Task brief: Read the data below. Then repeat all of it exactly.

Records for processing:
Lemma time_gated_unique (f : Time.Field) (a b : EGNSSTimeValidityBits) :
  In f (Time.gated a) -> In f (Time.gated b) -> a = b.
Proof. apply time_no_shared_field. Qed.

(** X6: [EGNSSTimeValidityBits] has four enumerators, on the consecutive
    bit positions 0 to 3.  Each of the nine fields of [TGNSSTime] besides
    [timestamp] and [validityBits] is covered by exactly one validity bit,
    and those two fields by none. *)
Theorem time_validity_bits_cover_fields :
  enumerated EGNSSTimeValidityBits /\
  map bit_position (members EGNSSTimeValidityBits) = [0; 1; 2; 3] /\
  length Time.payload_fields = 9%nat /\
  length Time.all_gated = 9%nat /\
  NoDup Time.all_gated /\
  (forall f : Time.Field,
      Time.is_payload f = true <->
      exists b, In f (Time.gated b) /\
                forall b', In f (Time.gated b') -> b' = b).
Proof.
  split; [exact EGNSSTimeValidityBits_enumerated | ].
  split; [reflexivity | ].
  split; [reflexivity | ].
  split; [reflexivity | ].
  split; [cbv; distinct_constructors | ].
  intros f. split.
  - intros Hf.
    assert (Hex : exists b, In f (Time.gated b)).
    { destruct f; cbn in Hf; try discriminate Hf;
        [ exists GNSS_TIME_DATE_VALID | exists GNSS_TIME_DATE_VALID
        | exists GNSS_TIME_DATE_VALID | exists GNSS_TIME_TIME_VALID
        | exists GNSS_TIME_TIME_VALID | exists GNSS_TIME_TIME_VALID
        | exists GNSS_TIME_TIME_VALID | exists GNSS_TIME_SCALE_VALID
        | exists GNSS_TIME_LEAPSEC_VALID ]; cbn; tauto. }
    destruct Hex as (b & Hb). exists b. split; [assumption | ].
    intros b' Hb'. now apply (time_gated_unique f).
  - intros (b & Hb & _).
    destruct b; cbn in Hb; intuition (subst; reflexivity).
Qed.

Answer space:
Lemma time_gated_unique (f : Time.Field) (a b : EGNSSTimeValidityBits) :
  In f (Time.gated a) -> In f (Time.gated b) -> a = b.
Proof. apply time_no_shared_field. Qed.

(** X6: [EGNSSTimeValidityBits] has four enumerators, on the consecutive
    bit positions 0 to 3.  Each of the nine fields of [TGNSSTime] besides
    [timestamp] and [validityBits] is covered by exactly one validity bit,
    and those two fields by none. *)
Theorem time_validity_bits_cover_fields :
  enumerated EGNSSTimeValidityBits /\
  map bit_position (members EGNSSTimeValidityBits) = [0; 1; 2; 3] /\
  length Time.payload_fields = 9%nat /\
  length Time.all_gated = 9%nat /\
  NoDup Time.all_gated /\
  (forall f : Time.Field,
      Time.is_payload f = true <->
      exists b, In f (Time.gated b) /\
                forall b', In f (Time.gated b') -> b' = b).
Proof.
  split; [exact EGNSSTimeValidityBits_enumerated | ].
  split; [reflexivity | ].
  split; [reflexivity | ].
  split; [reflexivity | ].
  split; [cbv; distinct_constructors | ].
  intros f. split.
  - intros Hf.
    assert (Hex : exists b, In f (Time.gated b)).
    { destruct f; cbn in Hf; try discriminate Hf;
        [ exists GNSS_TIME_DATE_VALID | exists GNSS_TIME_DATE_VALID
        | exists GNSS_TIME_DATE_VALID | exists GNSS_TIME_TIME_VALID
        | exists GNSS_TIME_TIME_VALID | exists GNSS_TIME_TIME_VALID
        | exists GNSS_TIME_TIME_VALID | exists GNSS_TIME_SCALE_VALID
        | exists GNSS_TIME_LEAPSEC_VALID ]; cbn; tauto. }
    destruct Hex as (b & Hb). exists b. split; [assumption | ].
    intros b' Hb'. now apply (time_gated_unique f).
  - intros (b & Hb & _).
    destruct b; cbn in Hb; intuition (subst; reflexivity).
Qed.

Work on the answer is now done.